[Stored data entries]
(** * PowerDNS-Operator: the RRset reconciler

    A shallow embedding of [internal/controller/rrset_controller.go] and the
    properties of a reconcile invocation: finalizer protocol, duplicate
    check, synchronisation with the PowerDNS server, status reporting, and
    what a second invocation does after a first one.

    The reconciler talks to two collaborators through Go interfaces: the
    Kubernetes [client.Client] and the [PdnsClienter].  Both are kept
    abstract here, as records of operations over a world [W]; every call the
    reconciler makes is appended, with its arguments and its answer, to a
    trace, so that a property of an invocation is a property of its trace
    and of the value it returns. *)

From Stdlib Require Import String List ZArith Bool Lia.
Import ListNotations.
Local Open Scope string_scope.
Local Open Scope list_scope.

(* ===================================================================== *)
(** ** Data model *)
(* ===================================================================== *)

(** k8s.io/apimachinery/pkg/apis/meta/v1 *)
Module metav1.

(** An instant ([metav1.Time] wraps [time.Time]), counted from Go's zero
    [time.Time], so that [0] is the instant for which [IsZero] holds. *)
Definition Time := Z.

• **Aim of the task**: All lines from the one with "[time.Time], so that" through the end of the records need to be copied exactly, and no other lines.

• **Reply to the exercise**:
    [time.Time], so that [0] is the instant for which [IsZero] holds. *)
Definition Time := Z.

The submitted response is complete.